(** [async handle({event})]; the result is [undefined] or a response. *)
Definition handle (this : nat) (event : FetchEvent) : JS (option Response) :=
  when development
    (assert_isInstance event;;
     logger (GroupCollapsed (strategyStart host "CacheFirst" event)));;
  cn ← this_field this _cacheName;
  pl ← this_field this _plugins;
  response ← cacheWrapper_match cn (request event) None pl;
  '(response, error) ←
    (if negb (present response) then
       when development
         (cn ← this_field this _cacheName;
          logger (Log ("No response found in the '" +:+ cn +:+ "' cache. " +:+
                       "Will respond with a network request.")));;
       state ← try_catch
                 (r ← _getFromNetwork this event; mret (Some r, JsUndefined))
                 (λ err, mret (response, err));
       when development
         (if present (fst state) then logger (Log "Got response from network.")
          else logger (Log "Unable to get a response from the network."));;
       mret state
     else
       when development
         (cn ← this_field this _cacheName;
          logger (Log ("Found a cached response in the '" +:+ cn +:+ "' " +:+
                       "cache.")));;
       mret (response, JsUndefined));
  when development
    (logger (PrintFinalResponse response);; logger GroupEnd);;
  if truthy error then throw error else mret response.

End Strategy.

(** ** Sample hosts and inputs *)

Definition sample_host (env : string) (m : Completion (option ResponseInit))
    (f : Completion ResponseInit) (p : PromiseState) : Host :=
  {| NODE_ENV := env;
     getRuntimeName := λ n, default "workbox-runtime-/" n;
     strategyStart := λ name ev, "Using " +:+ name +:+ " to respond to '" +:+
                                 url (request ev) +:+ "'";
     match_result := λ _ _ _ _, m;
     fetch_result := λ _ _ _, f;
     put_state := λ _ _ _ _, p |}.

Definition styles_css : ResponseInit :=
  {| init_status := 200; init_headers := [("content-type", "text/css")];
     init_body := "body{margin:0}" |}.

Definition data_json : ResponseInit :=
  {| init_status := 200; init_headers := [("content-type", "application/json")];
     init_body := "{}" |}.

Definition failed_to_fetch : JsValue := JsError "TypeError" "Failed to fetch".

Definition sample_event : FetchEvent :=
  {| event_id := 7; request := {| url := "/data.json"; method := "GET" |} |}.

Definition sample_options : Options :=
  {| cacheName := Some "assets"; plugins := Some [{| plugin_id := 1 |}; {| plugin_id := 2 |}] |}.

(** The world right after [new CacheFirst(sample_options)]. *)
Definition sample_world (h : Host) : World :=
  snd (constructor h (Some sample_options) empty_world).

(** ** Describing what a run adds to the world *)

(** [w'] is [w] with the same strategy objects and with the given streams,
    promises, lifetime extensions and calls appended, in order. *)
Record Extends (w w' : World) (new_streams : list Stream)
    (new_promises : list PromiseState) (new_lifetime : list (nat * nat))
    (new_calls : list Call) : Prop :=
  { ext_objects : objects w' = objects w;
    ext_streams : streams w' = streams w ++ new_streams;
    ext_promises : promises w' = promises w ++ new_promises;
    ext_lifetime : lifetime w' = lifetime w ++ new_lifetime;
    ext_calls : calls w' = calls w ++ new_calls }.

(** The response object that [new_response i] creates in [w]. *)
Definition created (i : ResponseInit) (w : World) : Response :=
  {| status := init_status i; headers := init_headers i; body := length (streams w) |}.

(** The copy that cloning [created i w] creates right after it. *)
Definition cloned (i : ResponseInit) (w : World) : Response :=
  {| status := init_status i; headers := init_headers i; body := S (length (streams w)) |}.

Definition unread (i : ResponseInit) : Stream :=
  {| content := init_body i; disturbed := false |}.

Definition is_fetch (c : Call) : bool :=
  match c with CallFetch _ _ _ => true | _ => false end.

Definition is_put (c : Call) : bool :=
  match c with CallPut _ _ _ _ _ => true | _ => false end.

Definition is_clone (c : Call) : bool :=
  match c with CallClone _ _ => true | _ => false end.

Definition is_getRuntimeName (c : Call) : bool :=
  match c with CallGetRuntimeName _ => true | _ => false end.

Definition count (p : Call → bool) (l : list Call) : nat := length (filter (λ c, p c = true) l).

(** The plugin list handed over by a call, for the calls that take one. *)
Definition call_plugins (c : Call) : option (list Plugin) :=
  match c with
  | CallMatch _ _ _ pl | CallFetch _ _ pl | CallPut _ _ _ pl _ => Some pl
  | _ => None
  end.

*-*-*

AIM OF THE TASK —
From the listing above, the lines starting with the one that has "Definition failed_to_fetch : JsValue" and running through the one that has "Definition sample_world (h" should be copied exactly, ends included.

EXERCISE RESPONSE —
Definition failed_to_fetch : JsValue := JsError "TypeError" "Failed to fetch".

Definition sample_event : FetchEvent :=
  {| event_id := 7; request := {| url := "/data.json"; method := "GET" |} |}.

Definition sample_options : Options :=
  {| cacheName := Some "assets"; plugins := Some [{| plugin_id := 1 |}; {| plugin_id := 2 |}] |}.

(** The world right after [new CacheFirst(sample_options)]. *)
Definition sample_world (h : Host) : World :=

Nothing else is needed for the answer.